Infinidat’s storage business is centered on its InfiniBox SSA all-flash storage arrays, its InfiniBox high-performance hybrid flash and disk arrays, its InfiniBox high-performance hybrid storage for data protection use cases, and its InfiniGuard purpose-built backup appliances.

Infinidat CMO Eric Herzog last September told CRN that, when the acquisition closes, the Infinidat business will be part of Lenovo’s Infrastructure Solutions Group, and that the Infinidat enterprise storage technology will complement Lenovo’s SMB and midrange storage capabilities.

“Lenovo has entry and midrange storage solutions,” Herzog said at the time. “They don’t have any high-end storage. We don’t sell entry or midrange. So we fill that gap at the high end. Lenovo sells AI servers. Our Infinidat RAG AI data services matches up well. There’s a way to push that together. We didn’t have servers, and they didn’t have high-end storage with AI RAG [retrieval-augmented generation].”

Howie Evans, vice president of Dallas Digital Services, a Southlake, Texas-based solution provider and channel partner to both Lenovo and Infinidat, told CRN that he is quite positive about Lenovo’s acquisition of Infinidat, although it will impact different customers in different ways.

One place Evans worries about is certain government and commercial customers of Infinidat that may not want to deal with Lenovo because of that company’s roots in China.

“That may be a struggle for them later down the road, because Lenovo is a Chinese-owned company,” he said. “Some customers have very strict rules about working with any companies that are Chinese based. Any company like that, and I think even the government up to a point, might even have some issues with that. But that’s the only negative that I currently see.”

The biggest good that may come out of the acquisition is reduced costs, Evans said. The Infinidat technology is software-defined storage and currently is available on servers from multiple vendors.

“Since Lenovo has their own servers, you don’t have to go to any other server vendors,” he said. “That definitely would be a plus.”

The other big plus is on the channel partner side, Evans said. While Lenovo has a strong partner program for partners working with SMBs to enterprises, Infinidat did not have a real formal partner program, he said.

“They claim that they have a program,” he said. “I even think they’ve got awards for it. And I’m like, it doesn’t make much sense to me because it really doesn’t have a program. We work with one rep, and that’s about it.”

Evans said he expects a big change on the channel side as Infinidat becomes part of Lenovo.

“There’s going to be a reset,” he said. “‘Here’s your pricing. Here’s your discount. You register the deal, and this is your discount.’ And that’s it. Unfortunately today, because of the size of some of the customers we have, and especially if they’ve already bought and they don’t want to lose the business, it just becomes a pricing negotiation between our company and Infinidat. I think some of the pricing and the way things are sold and dealt with are going to get levels reset and become somewhat normal, especially for VARS.”

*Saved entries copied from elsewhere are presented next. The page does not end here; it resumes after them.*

(* ===== verification/MatchingEngine.v ===== *)
(** * [MatchingEngine] ([src/matching/src/matching_engine.cpp], [matching_engine.hpp],
      [matching_statistics.hpp], [matching_result.hpp], [exchange_simulator.hpp])

    The engine owns a book, statistics and two sequence counters.  The readings of
    the steady clock are arguments.  Each loop of [submit_order] takes a fuel
    argument, one more than the objects it can visit. *)
From S2P Require Import Prelude Domain ObjectPool OrderList SideBook OrderBook TradeBuilder.

Inductive MatchingStatus := Success | PartiallyFilled | Filled | Rejected | Cancelled | Modified | Expired.
#[export] Instance MatchingStatus_eq_dec : EqDecision MatchingStatus.
Proof. solve_decision. Defined.
Record MatchingResult := MkResult { status : MatchingStatus; trades_generated : Z }.

(** ** Statistics *)
Record LatencyBuckets := MkBuckets {
  under_100ns : Z; b100_250ns : Z; b250_500ns : Z; b500ns_1us : Z; b1us_5us : Z; over_5us : Z }.
Record MatchingStatistics := MkStats {
  orders_received : Z; orders_matched : Z; orders_cancelled : Z; orders_rejected : Z;
  trades_executed : Z; shares_executed : Z; total_traded_volume : Z;
  total_latency_ns : Z; max_latency_ns : Z; buckets : LatencyBuckets }.
Definition MatchingStatistics_init : MatchingStatistics :=
  MkStats 0 0 0 0 0 0 0 0 0 (MkBuckets 0 0 0 0 0 0).

Definition count_latency (ns : Z) (b : LatencyBuckets) : LatencyBuckets :=
  let '(MkBuckets u a c d e o) := b in
  if ns <? 100 then MkBuckets (u64 (u + 1)) a c d e o
  else if ns <? 250 then MkBuckets u (u64 (a + 1)) c d e o
  else if ns <? 500 then MkBuckets u a (u64 (c + 1)) d e o
  else if ns <? 1000 then MkBuckets u a c (u64 (d + 1)) e o
  else if ns <? 5000 then MkBuckets u a c d (u64 (e + 1)) o
  else MkBuckets u a c d e (u64 (o + 1)).
Definition record_latency (ns : Z) (s : MatchingStatistics) : MatchingStatistics :=
  let '(MkStats rc ma ca rj te se tv tl ml bk) := s in
  MkStats rc ma ca rj te se tv (u64 (tl + ns)) (if ns >? ml then ns else ml) (count_latency ns bk).
Definition count_received (s : MatchingStatistics) : MatchingStatistics :=
  let '(MkStats rc ma ca rj te se tv tl ml bk) := s in MkStats (u64 (rc + 1)) ma ca rj te se tv tl ml bk.
Definition count_matched (s : MatchingStatistics) : MatchingStatistics :=
  let '(MkStats rc ma ca rj te se tv tl ml bk) := s in MkStats rc (u64 (ma + 1)) ca rj te se tv tl ml bk.
Definition count_cancelled (s : MatchingStatistics) : MatchingStatistics :=
  let '(MkStats rc ma ca rj te se tv tl ml bk) := s in MkStats rc ma (u64 (ca + 1)) rj te se tv tl ml bk.
Definition count_rejected (s : MatchingStatistics) : MatchingStatistics :=
  let '(MkStats rc ma ca rj te se tv tl ml bk) := s in MkStats rc ma ca (u64 (rj + 1)) te se tv tl ml bk.
(** The volume adds the product of an unsigned and a signed integer, taken as unsigned. *)
Definition count_trade (q p : Z) (s : MatchingStatistics) : MatchingStatistics :=
  let '(MkStats rc ma ca rj te se tv tl ml bk) := s in
  MkStats rc ma ca rj (u64 (te + 1)) (u64 (se + q)) (u64 (tv + u64 (q * u64 p))) tl ml bk.

Record MatchingEngine := MkEngine {
  book_ : LimitOrderBook; stats_ : MatchingStatistics; trade_seq_ : Z; exec_seq_ : Z }.
Definition MatchingEngine_init (listener : bool) : MatchingEngine :=
  MkEngine (LimitOrderBook_init listener) MatchingStatistics_init 1 1.

(** Self-trade prevention is a placeholder that always allows the trade. *)
Definition can_self_trade (aggressive : Order) (resting : LiveOrder) : bool := true.

(** ** The matching loops

    The variables of [submit_order] that the loops update. *)
Record MatchState := MkMatch {
  ms_engine : MatchingEngine; ms_ctx : ExecutionContext; ms_remaining : Z; ms_trades : Z }.
Definition ms_book (st : MatchState) : LimitOrderBook := book_ (ms_engine st).

(** One match: build the reports, count, and apply the fill to the book. *)
Definition match_one (o : Order) (timestamp : Z) (p : Z) (resting : ptr) (r : LiveOrder) (st : MatchState)
    : outcome MatchState :=
  let e := ms_engine st in
  let match_qty := Z.min (ms_remaining st) (lo_remaining_qty r) in
  let remaining_maker := u64 (lo_remaining_qty r - match_qty) in
  let remaining_taker := u64 (ms_remaining st - match_qty) in
  let taker_seq := exec_seq_ e in
  let maker_seq := u64 (exec_seq_ e + 1) in
  let ctx := build_match (ms_ctx st) (trade_seq_ e) taker_seq maker_seq o r match_qty p
               remaining_taker remaining_maker timestamp in
  b ← fill_order resting match_qty (book_ e);
  Ret (MkMatch
         (MkEngine b (count_trade match_qty p (stats_ e)) (u64 (trade_seq_ e + 1)) (u64 (u64 (exec_seq_ e + 1) + 1)))
         ctx remaining_taker (u32 (ms_trades st + 1))).

(** The inner loop: the resting orders of one level. *)
Fixpoint match_level (fuel : nat) (o : Order) (timestamp : Z) (level resting : ptr) (st : MatchState)
    : outcome MatchState :=
  if bool_decide (resting <> None) && (ms_remaining st >? 0) then
    match fuel with
    | O => Diverge
    | S fuel =>
        r ← rd (orders (ms_book st)) resting;
        if negb (can_self_trade o r) then match_level fuel o timestamp level (lo_next r) st
        else
          n ← rd (levels (ms_book st)) level;
          st ← match_one o timestamp (nd_price n) resting r st;
          match_level fuel o timestamp level (lo_next r) st
    end
  else Ret st.

Definition match_fuel (st : MatchState) : nat := S (size (orders (ms_book st))).

(** The outer loops: the levels of the opposite side, best first. *)
Fixpoint match_asks (fuel : nat) (o : Order) (timestamp : Z) (st : MatchState) : outcome MatchState :=
  if (ms_remaining st >? 0) && bool_decide (best_ask_level (ms_book st) <> None) then
    match fuel with
    | O => Diverge
    | S fuel =>
        let level := best_ask_level (ms_book st) in
        n ← rd (levels (ms_book st)) level;
        if bool_decide (type o = Limit) && (price o <? nd_price n) then Ret st
        else
          st ← match_level (match_fuel st) o timestamp level (head_ (nd_orders n)) st;
          match_asks fuel o timestamp st
    end
  else Ret st.
Fixpoint match_bids (fuel : nat) (o : Order) (timestamp : Z) (st : MatchState) : outcome MatchState :=
  if (ms_remaining st >? 0) && bool_decide (best_bid_level (ms_book st) <> None) then
    match fuel with
    | O => Diverge
    | S fuel =>
        let level := best_bid_level (ms_book st) in
        n ← rd (levels (ms_book st)) level;
        if bool_decide (type o = Limit) && (price o >? nd_price n) then Ret st
        else
          st ← match_level (match_fuel st) o timestamp level (head_ (nd_orders n)) st;
          match_bids fuel o timestamp st
    end
  else Ret st.

(** Post-match actions for the remaining quantity. *)
Definition finish_order (o : Order) (timestamp : Z) (st : MatchState)
    : outcome (MatchingStatus * MatchingEngine * ExecutionContext) :=
  let e := ms_engine st in
  if ms_remaining st >? 0 then
    if decide (type o = Limit) then
      '(_, b) ← insert o (seq_num o) (book_ e);
      Ret (if ms_remaining st =? qty o then Success else PartiallyFilled,
           MkEngine b (stats_ e) (trade_seq_ e) (exec_seq_ e), ms_ctx st)
    else if decide (type o = Market) then
      Ret (Expired, MkEngine (book_ e) (stats_ e) (trade_seq_ e) (u64 (exec_seq_ e + 1)),
           build_expiration (ms_ctx st) (exec_seq_ e) o (ms_remaining st) timestamp)
    else Ret (Success, e, ms_ctx st)
  else
    Ret (Filled, MkEngine (book_ e) (count_matched (stats_ e)) (trade_seq_ e) (exec_seq_ e), ms_ctx st).

Definition with_stats (f : MatchingStatistics -> MatchingStatistics) (e : MatchingEngine) : MatchingEngine :=
  MkEngine (book_ e) (f (stats_ e)) (trade_seq_ e) (exec_seq_ e).

Definition submit_order (start_time timestamp end_time : Z) (o : Order) (ctx : ExecutionContext) (e : MatchingEngine)
    : outcome (MatchingResult * ExecutionContext * MatchingEngine) :=
  let e := with_stats count_received e in
  let ctx := build_ack ctx (exec_seq_ e) o timestamp in
  let e := MkEngine (book_ e) (stats_ e) (trade_seq_ e) (u64 (exec_seq_ e + 1)) in
  let st := MkMatch e ctx (qty o) 0 in
  let fuel := S (size (levels (book_ e))) in
  st ← (if decide (side o = Buy) then match_asks fuel o timestamp st else match_bids fuel o timestamp st);
  '(status, e, ctx) ← finish_order o timestamp st;
  Ret (MkResult status (ms_trades st), ctx, with_stats (record_latency (u64 (end_time - start_time))) e).

Definition cancel_order (start_time timestamp end_time : Z) (id client account symbol : Z)
    (ctx : ExecutionContext) (e : MatchingEngine) : outcome (bool * ExecutionContext * MatchingEngine) :=
  match find_order id (book_ e) with
  | None => Ret (false, ctx, with_stats count_rejected e)
  | Some order =>
      o ← rd (orders (book_ e)) (Some order);
      let ctx := build_cancel ctx (exec_seq_ e) o client account symbol timestamp in
      '(_, b) ← cancel id (book_ e);
      Ret (true, ctx,
           with_stats (record_latency (u64 (end_time - start_time)))
             (MkEngine b (count_cancelled (stats_ e)) (trade_seq_ e) (u64 (exec_seq_ e + 1))))
  end.

Definition modify_order (start_time now end_time : Z) (id new_qty : Z) (e : MatchingEngine)
    : outcome (bool * MatchingEngine) :=
  '(res, b) ← modify_qty id new_qty now (book_ e);
  Ret (res, with_stats (record_latency (u64 (end_time - start_time)))
              (MkEngine b (stats_ e) (trade_seq_ e) (exec_seq_ e))).

Definition engine_reset (e : MatchingEngine) : outcome MatchingEngine :=
  b ← clear (book_ e);
  Ret (MkEngine b MatchingStatistics_init 1 1).

(** ** [ExchangeSimulator]: one engine per symbol *)
Definition ExchangeSimulator := gmap Z MatchingEngine.
Inductive register_result := Registered (s : ExchangeSimulator) | AlreadyRegistered (symbol : Z).
Definition register_symbol (symbol : Z) (s : ExchangeSimulator) : register_result :=
  match s !! symbol with
  | Some _ => AlreadyRegistered symbol
  | None => Registered (<[symbol := MatchingEngine_init false]> s)
  end.
Definition get_engine (symbol : Z) (s : ExchangeSimulator) : option MatchingEngine := s !! symbol.
(** [reset] of every engine, in the order the map is traversed. *)
Definition sim_reset (s : ExchangeSimulator) : outcome ExchangeSimulator :=
  foldr (fun '(k, e) acc => s' ← acc; e' ← engine_reset e; Ret (<[k := e']> s')) (Ret s) (map_to_list s).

Not only that, but Lenovo has more feet on the street for partners, Evans said.

Prior to Infinidat, Lenovo has been a good play in the SMB storage business, Evans said.

“Infinidat is definitely enterprise,” he said. “When you buy an Infinidat, you get the whole box. A customer can choose to take the full 4.19 petabytes internally and activate all of it. Or you they just need one petabyte, then they can grow capacity as they need it.”

Lenovo said that Infinidat will operate as a business unit within the company’s Infrastructure Solutions Group.

Ashley Gorakhpurwalla, president of Lenovo’s Infrastructure Solutions Group, said in a prepared statement that Infinidat gives Lenovo a big presence in the enterprise storage market.

“This acquisition strengthens Lenovo’s position in enterprise storage at exactly the right moment. With Infinidat, we are significantly enhancing our enterprise storage capabilities and accelerating delivery of resilient, high-performance data infrastructure that powers AI, analytics, and mission-critical workloads,” Gorakhpurwalla said.